Les Nuits d’Été de Berlioz, le Poème de l’Amour et de la Mer de Chausson, Shéhérazade de Ravel… : les cycles de mélodie française avec orchestre sont suffisamment rares, désirables, pour que ses amateurs ne convoitent cet album qui inclut une anthologie arrangée par Robin Holloway, à la demande du San Francisco Symphony Orchestra de Michael Tilson Thomas. Le compositeur anglais s'y penche sur une moitié des poèmes de Verlaine que Debussy mit en musique, dans ses six Ariettes oubliées, ses Trois Mélodies de 1891, et dans la Mandoline de 1882 (L43 dans la nouvelle nomenclature Lesure). Les deux livres des Fêtes galantes ne sont pas au menu. Au-delà de l'intéressante notice signée de Nicolas Derny, on aurait aimé apprendre sur quels fondements cette création a réorganisé la structure originale des recueils, et quels préceptes présidèrent à son instrumentation, moyennant des ponts et un inventif épilogue. En tout cas, le résultat offre une attrayante parure, plus efficace que subtile, qui met en perspective (voire vampirise) la mouture originale accompagnée par le piano. L'interprétation est servie par un robuste orchestre qui gonfle les effets, et par une sensuelle soliste qui étudia au Conservatoire de Paris et dans les rangs de la Maîtrise de Radio France, avant de mener la brillante carrière qu’on lui sait à l’opéra.
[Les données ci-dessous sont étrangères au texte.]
(* ===== verification/Leases.v ===== *)
(** * The layouts of leases

    The guest uses the layout of an [OP_ALLOC_BUFFER] reply without a check of its own.
    The VideoToolbox backend answers with one that [vtf_fill_buffer_layout] computed. *)

From S2P Require Import Prelude Wire Protocol Layout Backend Frameworks PoolDirectory.
From S2P Require Import PixelCopy VtReal VtDispatch.

Set Default Goal Selector "!".
Open Scope Z_scope.

(** ** What a handler answers *)

Section answers.
Context {B : Type} (P : list byte -> Prop).

(** Every answer of [m] is empty or satisfies [P]. *)
Definition answers {A} (m : M B A) : Prop := forall s,
  match m s with
  | Return (Some n) s' => n = 0 \/ P (take (Z.to_nat n) (io_buf s'))
  | _ => True
  end.

Lemma answers_bind {A A'} (m : M B A) (f : A -> M B A') :
  answers m -> (forall a, answers (f a)) -> answers (m ≫= f).
Proof.
  intros Hm Hf s. specialize (Hm s). unfold mbind, M_bind. destruct (m s) as [a s'| |]; [|done|done]. apply Hf.
Qed.

Lemma answers_lift {A A'} (c : rust A) (f : A -> M B A') :
  (forall a, c = Val a -> answers (f a)) -> answers (lift c ≫= f).
Proof. intros Hf s. unfold mbind, M_bind, lift. destruct c as [a|]; [|done]. by apply (Hf a). Qed.

(** Steps that go on, or stop with an empty answer. *)
Lemma answers_silent {A} (m : M B A) :
  (forall s, match m s with Return (Some n) _ => n = 0 | _ => True end) -> answers m.
Proof. intros Hm s. specialize (Hm s). destruct (m s) as [|[n|]|]; [done|by left|done..]. Qed.

Lemma answers_copy_out {A} bs : P bs -> answers (copy_out (A:=A) bs).
Proof.
  intros HP s. unfold copy_out. destruct (Z.ltb_spec (len (io_buf s)) (len bs)); [done|]. right. cbn.
  rewrite Nat2Z.id. unfold write_at. rewrite take_0. by rewrite app_nil_l, take_app_length.
Qed.
End answers.

Section alloc.
Context {host : Type} `{!Frameworks host} `{!HashOrder} `{!Profile}.

Lemma answers_some_or_stop {A} P st (o : option A) : answers P (some_or_stop (host:=host) st o).
Proof. by apply answers_silent; destruct o. Qed.

Lemma answers_call {A} P (c : world host -> rust (A * world host)) : answers P (call c).
Proof. apply answers_silent. intros s. unfold call, mbind, M_bind, get_self, lift. cbn. by destruct (c _) as [[]|]. Qed.

Lemma answers_ensure P key x : answers P (ensure_pixel_buffer (host:=host) key x).
Proof.
  apply answers_silent. intros s. unfold ensure_pixel_buffer, get_machine, mbind, M_bind, get_self, lift. cbn.
  by destruct (vtf_ensure_source_pixel_buffer _ _) as [[[[] ?] ?]|].
Qed.

(** A non-empty answer to [OP_ALLOC_BUFFER] is a reply whose layout [vtf_fill_buffer_layout]
    computed for the pool's geometry. *)
Theorem alloc_replies_computed pl :
  answers (fun bs => exists reply w h pf, bs = bytes_of (A:=AllocBufferReply) reply /\
             vtf_fill_buffer_layout w h pf = Val (abr_layout reply)) (vt_alloc_buffer (host:=host) pl).
Proof.
  unfold vt_alloc_buffer. apply answers_bind; [apply answers_some_or_stop|]. intros payload.
  apply answers_bind; [by apply answers_silent|]. intros b.
  apply answers_bind; [apply answers_some_or_stop|]. intros pool.
  destruct (List.find _ _) as [[id buffer]|]; [|by apply answers_silent].
  apply answers_lift. intros generation _.
  apply answers_bind; [by apply answers_silent|]. intros [].
  apply answers_bind; [apply answers_ensure|]. intros cv.
  apply answers_bind; [apply answers_call|]. intros ?.
  apply answers_bind; [by apply answers_silent|]. intros m.
  apply answers_bind; [by apply answers_silent; case_match|]. intros [].
  apply answers_bind; [apply answers_call|]. intros ?.
  apply answers_lift. intros layout E. apply answers_copy_out. by do 4 eexists.
Qed.
End alloc.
Les lecteurs qui ne se damneraient pas pour entendre aujourd’hui en concert comment une Suzanne Danco (1911-2000) modulait les voyelles de « ténèbres » dans Surgi de la croupe et du bond pourront esquiver le présent paragraphe, concédant une moite nostalgie. Vit-on une époque où la paresse de vocalisation amène à faire le deuil des nasales (où la « langueur qui pénètre » s'assimile à « longueur », mais où les « longs traits de charpie » deviennent « lents » –la malice frémirait d’une méprise sur « l’église tinte un glas »), de la phonation des diphtongues, des consonnes authentiquement mouillées et occlusives ? En guise d’exercice, on pourra s’entraîner dans « voici des fruits, des fleurs, des feuilles et des branches ». On conviendra cependant que, soumise à une projection en une salle qui n’a rien d’un salon, la diction de la soprano s’avère tout à fait convenable, même dans le redoutable saut d’octave sur « du houx [à la feuille vernie] » où la voyelle ouverte doit se postérioriser à l’acmé du crescendo ! Vannina Santoni se tire bien de cette gageure. Et si la « plaine [assoupie] » n'est pas prononcée comme la « plainte » transcrite page 28 du livret, c'est que celui-ci comporte une coquille, d'ailleurs endossée en vis-à-vis par la traduction en anglais.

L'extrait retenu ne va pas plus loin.